(** ** Name normalizer, continued *)

(** Three widths begin with two widths. *)
Lemma widths_more_widths pre t cs :
  is_Some (run false widths_more_re pre t cs final) →
  is_Some (run false widths_re pre t cs final).
Proof.
  unfold widths_more_re, widths_re. cbn [seq].
  intros H. apply run_literal_inv in H as (t1 & -> & H).
  apply run_plus_group_inv in H as (c1 & u1 & t2 & -> & Hc1 & Hu1 & H);
    [|apply final_caps_blind].
  apply run_literal_inv in H as (t3 & -> & H).
  apply run_plus_group_inv in H as (c2 & u2 & t4 & -> & Hc2 & Hu2 & _);
    [|apply final_caps_blind].
  apply run_literal_complete.
  apply run_plus_group_complete; [apply final_caps_blind | done | done |].
  apply run_literal_complete.
  cbn [run]. rewrite Hc2. apply star_m_complete; [done | by eexists].
Qed.

(** A name that the OpenFloat pattern matches is matched by the
    HardFloat pattern, which is tried first. *)
Lemma openfloat_is_hardfloat name :
  is_Some (rmatch openfloat_re name) → is_Some (rmatch hardfloat_re name).
Proof.
  unfold rmatch, match_at, openfloat_re, hardfloat_re. cbn [seq]. fold final.
  change (Cat (Lit "_") (Cat (Grp 2 (Plus d)) (Cat (Lit "_") (Grp 3 (Plus d)))))
    with widths_re.
  intros H. apply run_literal_inv in H as (t1 & -> & H).
  apply run_plus_group_inv in H as (c & u & t2 & -> & Hc & Hu & H);
    [|apply final_caps_blind].
  change ("FP_" ++ String c (u ++ t2)) with ("FP" ++ String "_" (String c u ++ t2)).
  apply run_literal_complete.
  apply run_plus_group_complete;
    [apply final_caps_blind | done | by cbn; rewrite Hc, Hu |].
  exact H.
Qed.

Lemma openfloat_div_is_hardfloat name :
  is_Some (rmatch openfloat_div_re name) → is_Some (rmatch hardfloat_re name).
Proof.
  intros H. apply openfloat_is_hardfloat. revert H.
  unfold rmatch, match_at, openfloat_re, openfloat_div_re. cbn [seq]. fold final.
  change (Cat (Lit "_") (Cat (Grp 2 (Plus d)) (Cat (Lit "_") (Grp 3 (Plus d)))))
    with widths_re.
  change (Cat (Lit "_") (Cat (Grp 2 (Plus d)) (Cat (Lit "_") (Cat (Grp 3 (Plus d))
            (Cat (Lit "_") (Grp 4 (Plus d)))))))
    with widths_more_re.
  intros H. apply run_literal_inv in H as (t1 & -> & H).
  apply run_plus_group_inv in H as (c & u & t2 & -> & Hc & Hu & H);
    [|apply final_caps_blind].
  apply run_literal_complete.
  apply run_plus_group_complete; [apply final_caps_blind | done | done |].
  by apply widths_more_widths.
Qed.

(** X2.  The two OpenFloat rules of [prettify_name] are never taken.  The
    HardFloat pattern, tried before them, matches every name that they
    match; so the normalizer is the same function without them, and a
    name that an OpenFloat pattern matches, such as [FP_add_32_1], gets
    the label of the HardFloat rule. *)
Theorem prettify_name_openfloat_rules_dead (filename : string) :
  let name := Py.splitext_root filename in
  (rmatch hardfloat_re name = None →
   rmatch openfloat_re name = None ∧ rmatch openfloat_div_re name = None)
  ∧ prettify_name filename = prettify_name_without_openfloat filename
  ∧ (is_Some (rmatch openfloat_re name) ∨ is_Some (rmatch openfloat_div_re name) →
     ∃ m, rmatch hardfloat_re name = Some m
          ∧ prettify_name filename
            = "HardFloat" ++ grp 1 m ++ "_" ++ fp_map (grp 2 m) (grp 3 m)).
Proof.
  intros name.
  assert (Hdead : rmatch hardfloat_re name = None →
                  rmatch openfloat_re name = None ∧ rmatch openfloat_div_re name = None).
  { intros Hh. split.
    - destruct (rmatch openfloat_re _) eqn:Ho; [|done].
      destruct (openfloat_is_hardfloat name) as [? ?]; [by eexists|].
      congruence.
    - destruct (rmatch openfloat_div_re _) eqn:Ho; [|done].
      destruct (openfloat_div_is_hardfloat name) as [? ?];
        [by eexists|]. congruence. }
  split; [done|]. split.
  - unfold prettify_name, prettify_name_without_openfloat. fold name.
    destruct (Py.startswith _ "FLOPCO_FP"); [done|].
    destruct (rule_bits cfg_re "CFG" _); [done|].
    destruct (rmatch hardfloat_re _) eqn:Hh; [done|].
    destruct (Hdead eq_refl) as [Ho Hd]. unfold rule_bits. by rewrite Ho, Hd.
  - intros Hopen.
    assert (Hhard : is_Some (rmatch hardfloat_re name)).
    { destruct Hopen; [by apply openfloat_is_hardfloat | by apply openfloat_div_is_hardfloat]. }
    assert (Hfp : ∃ t', name = String "F" (String "P" t')).
    { destruct Hhard as [m Hm]. unfold rmatch, match_at, hardfloat_re in Hm. cbn [seq] in Hm.
      destruct (run_literal_inv "FP" _ "" name [] _ (mk_is_Some _ _ Hm)) as (t' & -> & _).
      by exists t'. }
    destruct Hfp as (t' & Hname). destruct Hhard as [m Hm]. exists m. split; [done|].
    unfold prettify_name. fold name. rewrite Hm.
    replace (Py.startswith name "FLOPCO_FP") with false by (by rewrite Hname).
    replace (rule_bits cfg_re "CFG" name) with (@None string); [done|].
    unfold rule_bits, rmatch, match_at, cfg_re. cbn [seq].
    rewrite match_literal_first; [done | by rewrite Hname].
Qed.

---------------

Goal of the exercise:
Write the records out again. Each one must match exactly.

Answer section:
(** ** Name normalizer, continued *)

(** Three widths begin with two widths. *)
Lemma widths_more_widths pre t cs :
  is_Some (run false widths_more_re pre t cs final) →
  is_Some (run false widths_re pre t cs final).
Proof.
  unfold widths_more_re, widths_re. cbn [seq].
  intros H. apply run_literal_inv in H as (t1 & -> & H).
  apply run_plus_group_inv in H as (c1 & u1 & t2 & -> & Hc1 & Hu1 & H);
    [|apply final_caps_blind].
  apply run_literal_inv in H as (t3 & -> & H).
  apply run_plus_group_inv in H as (c2 & u2 & t4 & -> & Hc2 & Hu2 & _);
    [|apply final_caps_blind].
  apply run_literal_complete.
  apply run_plus_group_complete; [apply final_caps_blind | done | done |].
  apply run_literal_complete.
  cbn [run]. rewrite Hc2. apply star_m_complete; [done | by eexists].
Qed.

(** A name that the OpenFloat pattern matches is matched by the
    HardFloat pattern, which is tried first. *)
Lemma openfloat_is_hardfloat name :
  is_Some (rmatch openfloat_re name) → is_Some (rmatch hardfloat_re name).
Proof.
  unfold rmatch, match_at, openfloat_re, hardfloat_re. cbn [seq]. fold final.
  change (Cat (Lit "_") (Cat (Grp 2 (Plus d)) (Cat (Lit "_") (Grp 3 (Plus d)))))
    with widths_re.
  intros H. apply run_literal_inv in H as (t1 & -> & H).
  apply run_plus_group_inv in H as (c & u & t2 & -> & Hc & Hu & H);
    [|apply final_caps_blind].
  change ("FP_" ++ String c (u ++ t2)) with ("FP" ++ String "_" (String c u ++ t2)).
  apply run_literal_complete.
  apply run_plus_group_complete;
    [apply final_caps_blind | done | by cbn; rewrite Hc, Hu |].
  exact H.
Qed.

Lemma openfloat_div_is_hardfloat name :
  is_Some (rmatch openfloat_div_re name) → is_Some (rmatch hardfloat_re name).
Proof.
  intros H. apply openfloat_is_hardfloat. revert H.
  unfold rmatch, match_at, openfloat_re, openfloat_div_re. cbn [seq]. fold final.
  change (Cat (Lit "_") (Cat (Grp 2 (Plus d)) (Cat (Lit "_") (Grp 3 (Plus d)))))
    with widths_re.
  change (Cat (Lit "_") (Cat (Grp 2 (Plus d)) (Cat (Lit "_") (Cat (Grp 3 (Plus d))
            (Cat (Lit "_") (Grp 4 (Plus d)))))))
    with widths_more_re.
  intros H. apply run_literal_inv in H as (t1 & -> & H).
  apply run_plus_group_inv in H as (c & u & t2 & -> & Hc & Hu & H);
    [|apply final_caps_blind].
  apply run_literal_complete.
  apply run_plus_group_complete; [apply final_caps_blind | done | done |].
  by apply widths_more_widths.
Qed.

(** X2.  The two OpenFloat rules of [prettify_name] are never taken.  The
    HardFloat pattern, tried before them, matches every name that they
    match; so the normalizer is the same function without them, and a
    name that an OpenFloat pattern matches, such as [FP_add_32_1], gets
    the label of the HardFloat rule. *)
Theorem prettify_name_openfloat_rules_dead (filename : string) :
  let name := Py.splitext_root filename in
  (rmatch hardfloat_re name = None →
   rmatch openfloat_re name = None ∧ rmatch openfloat_div_re name = None)
  ∧ prettify_name filename = prettify_name_without_openfloat filename
  ∧ (is_Some (rmatch openfloat_re name) ∨ is_Some (rmatch openfloat_div_re name) →
     ∃ m, rmatch hardfloat_re name = Some m
          ∧ prettify_name filename
            = "HardFloat" ++ grp 1 m ++ "_" ++ fp_map (grp 2 m) (grp 3 m)).
Proof.
  intros name.
  assert (Hdead : rmatch hardfloat_re name = None →
                  rmatch openfloat_re name = None ∧ rmatch openfloat_div_re name = None).
  { intros Hh. split.
    - destruct (rmatch openfloat_re _) eqn:Ho; [|done].
      destruct (openfloat_is_hardfloat name) as [? ?]; [by eexists|].
      congruence.
    - destruct (rmatch openfloat_div_re _) eqn:Ho; [|done].
      destruct (openfloat_div_is_hardfloat name) as [? ?];
        [by eexists|]. congruence. }
  split; [done|]. split.
  - unfold prettify_name, prettify_name_without_openfloat. fold name.
    destruct (Py.startswith _ "FLOPCO_FP"); [done|].
    destruct (rule_bits cfg_re "CFG" _); [done|].
    destruct (rmatch hardfloat_re _) eqn:Hh; [done|].
    destruct (Hdead eq_refl) as [Ho Hd]. unfold rule_bits. by rewrite Ho, Hd.
  - intros Hopen.
    assert (Hhard : is_Some (rmatch hardfloat_re name)).
    { destruct Hopen; [by apply openfloat_is_hardfloat | by apply openfloat_div_is_hardfloat]. }
    assert (Hfp : ∃ t', name = String "F" (String "P" t')).
    { destruct Hhard as [m Hm]. unfold rmatch, match_at, hardfloat_re in Hm. cbn [seq] in Hm.
      destruct (run_literal_inv "FP" _ "" name [] _ (mk_is_Some _ _ Hm)) as (t' & -> & _).
      by exists t'. }
    destruct Hfp as (t' & Hname). destruct Hhard as [m Hm]. exists m. split; [done|].
    unfold prettify_name. fold name. rewrite Hm.
    replace (Py.startswith name "FLOPCO_FP") with false by (by rewrite Hname).
    replace (rule_bits cfg_re "CFG" name) with (@None string); [done|].
    unfold rule_bits, rmatch, match_at, cfg_re. cbn [seq].
    rewrite match_literal_first; [done | by rewrite Hname].
Qed.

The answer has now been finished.